The key is proactive intervention. Don't wait for the pharmacy call-back or the missed refill. Build cost conversations into your prescribing workflow, connect with your local Neurocrine RPAM, and keep Medfinder in your toolkit for when patients need help finding their medication in stock. When cost is addressed upfront, adherence follows.

What is the Ongentys Savings Program?

The Ongentys Savings Program is a manufacturer copay card from Neurocrine Biosciences that reduces the out-of-pocket cost to as little as $25 per prescription for eligible commercially insured patients. It is not valid for patients with government insurance (Medicare, Medicaid, Tricare).

What is the most cost-effective alternative to Ongentys?

Generic Entacapone (Comtan) is the most affordable alternative at approximately $40-$50/month with a coupon. It's the same drug class (COMT inhibitor) but requires dosing with each Levodopa administration (up to 8 times daily) rather than once daily.
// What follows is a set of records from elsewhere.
(** The object the [try] block of [analyzeProfile] returns. *)
Definition analysisResult (jsonFiles : JsObject) (dataChunks : list string)
    (combinedProfile : string) (failedChunks : list N) (startTime endTime : Z)
  : AnalysisResult :=
  {| success :=
       (N.of_nat (List.length failedChunks) =? 0)%N
       || (0 <? len combinedProfile)%N;
     profile := Some combinedProfile;
     error := None;
     stats := Some
       {| filesProcessed := N.of_nat (List.length (Object_keys jsonFiles));
          chunksProcessed := N.of_nat (List.length dataChunks);
          chunksSuccessful :=
            (Z.of_nat (List.length dataChunks)
             - Z.of_nat (List.length failedChunks))%Z;
          chunksFailed := failedChunks;
          duration_ms := (endTime - startTime)%Z;
          profileLength := len combinedProfile;
          wordCount := splitCount combinedProfile |} |}.

(** The [try] block of [analyzeProfile]. *)
Definition analyzeBody (jsonFiles : JsObject) : M AnalysisResult :=
  startTime <- dateNow ;;
  let dataChunks := processJsonFiles this jsonFiles in
  r <- match dataChunks with
       | [] => throw (ThrownError "No valid data chunks to process")
       | [chunk] => p <- generateProfile chunk 0 1 ;; ret (p, [])
       | _ => chunkLoop (N.of_nat (List.length dataChunks)) 0 dataChunks ("", [])
       end ;;
  endTime <- dateNow ;;
  ret (analysisResult jsonFiles dataChunks (fst r) (snd r) startTime endTime).

(** The message of the [TypeError] that reading [null.message] throws. *)
Definition NULL_MESSAGE : string :=
  "Cannot read properties of null (reading 'message')".

(** [analyzeProfile]: the [try] block and its [catch], which reads
    [error.message]. *)
Definition analyzeProfile (jsonFiles : JsObject) : M AnalysisResult :=
  fun st =>
    match analyzeBody jsonFiles st with
    | (inr result, st') => (inr result, st')
    | (inl (ThrownError message), st') =>
        (inr {| success := false; profile := None;
                error := Some message; stats := None |}, st')
    | (inl ThrownNull, st') => (inl (ThrownError NULL_MESSAGE), st')
    end.

End Driver.

(* ================================================================= *)
(** ** promptDataSelector.js: loading the configuration *)

(** What [fetch('/prompt_config.json')] comes to: a rejection, or a
    response with its [ok] flag and [statusText], whose [json()] either
    rejects with a message or gives the parsed document ([None] when the
    document is [null]). *)
Inductive ConfigOutcome :=
| ConfigFetchFailed (message : string)
| ConfigResponse (ok : bool) (statusText : string)
    (json : string + option PromptConfig).

(** [loadPromptConfig]: every error is caught and answered by [null]. *)
Definition loadPromptConfig (o : ConfigOutcome) : option PromptConfig :=
  match o with
  | ConfigFetchFailed _ => None
  | ConfigResponse ok _ json =>
      if negb ok then None
      else match json with
           | inl _ => None
           | inr config => config
           end
  end.

(** [getAvailablePrompts], on what [loadPromptConfig] resolved to. *)
Definition getAvailablePrompts (promptConfig : option PromptConfig)
  : list string :=
  match promptConfig with
  | None => []
  | Some cfg =>
      match prompts cfg with
      | None => []
      | Some ps => map name ps
      end
  end.

(* ================================================================= *)
(** ** ProfileAnalysisPage.js: running all prompts *)

(** An entry of [results]: [{promptName, profile, stats, dataCount}] for
    an analysis that succeeded, [{promptName, error, dataCount}] for one
    that did not; [error = None] is [undefined]. *)
Inductive ResultEntry :=
| ProfileEntry (promptName : string) (profile : option string)
    (stats : option Stats) (dataCount : N)
| ErrorEntry (promptName : string) (error : option string) (dataCount : N).

(** The value of [progress]: the initial [0], or
    [((i + 1) / prompts.length) * 100] kept as the pair of [i + 1] and
    [prompts.length]. *)
Inductive Progress :=
| ProgressZero
| ProgressOf (done total : N).

(** The state variables of the page; [pageError] is the variable
    [error]. *)
Record PageState := {
  isAnalyzing : bool;
  analysisResults : list ResultEntry;
  pageError : option string;
  currentPrompt : string;
  progress : Progress;
  completedPrompts : N
}.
How can I help Medicare patients who can't afford Ongentys?

Medicare patients are ineligible for the manufacturer copay card. Options include patient assistance programs (NeedyMeds, RxAssist, RxHope), the Extra Help/Low-Income Subsidy program for Part D, and therapeutic substitution to generic Entacapone if clinically appropriate.

How do I get prior authorization approved for Ongentys?

Document the clinical rationale clearly, including Parkinson's disease diagnosis, current off-episode burden, and any prior COMT inhibitor trials. The INBRACE Support Program partners with CoverMyMeds to streamline the PA process. Documenting Entacapone failure (if applicable) significantly strengthens approval rates.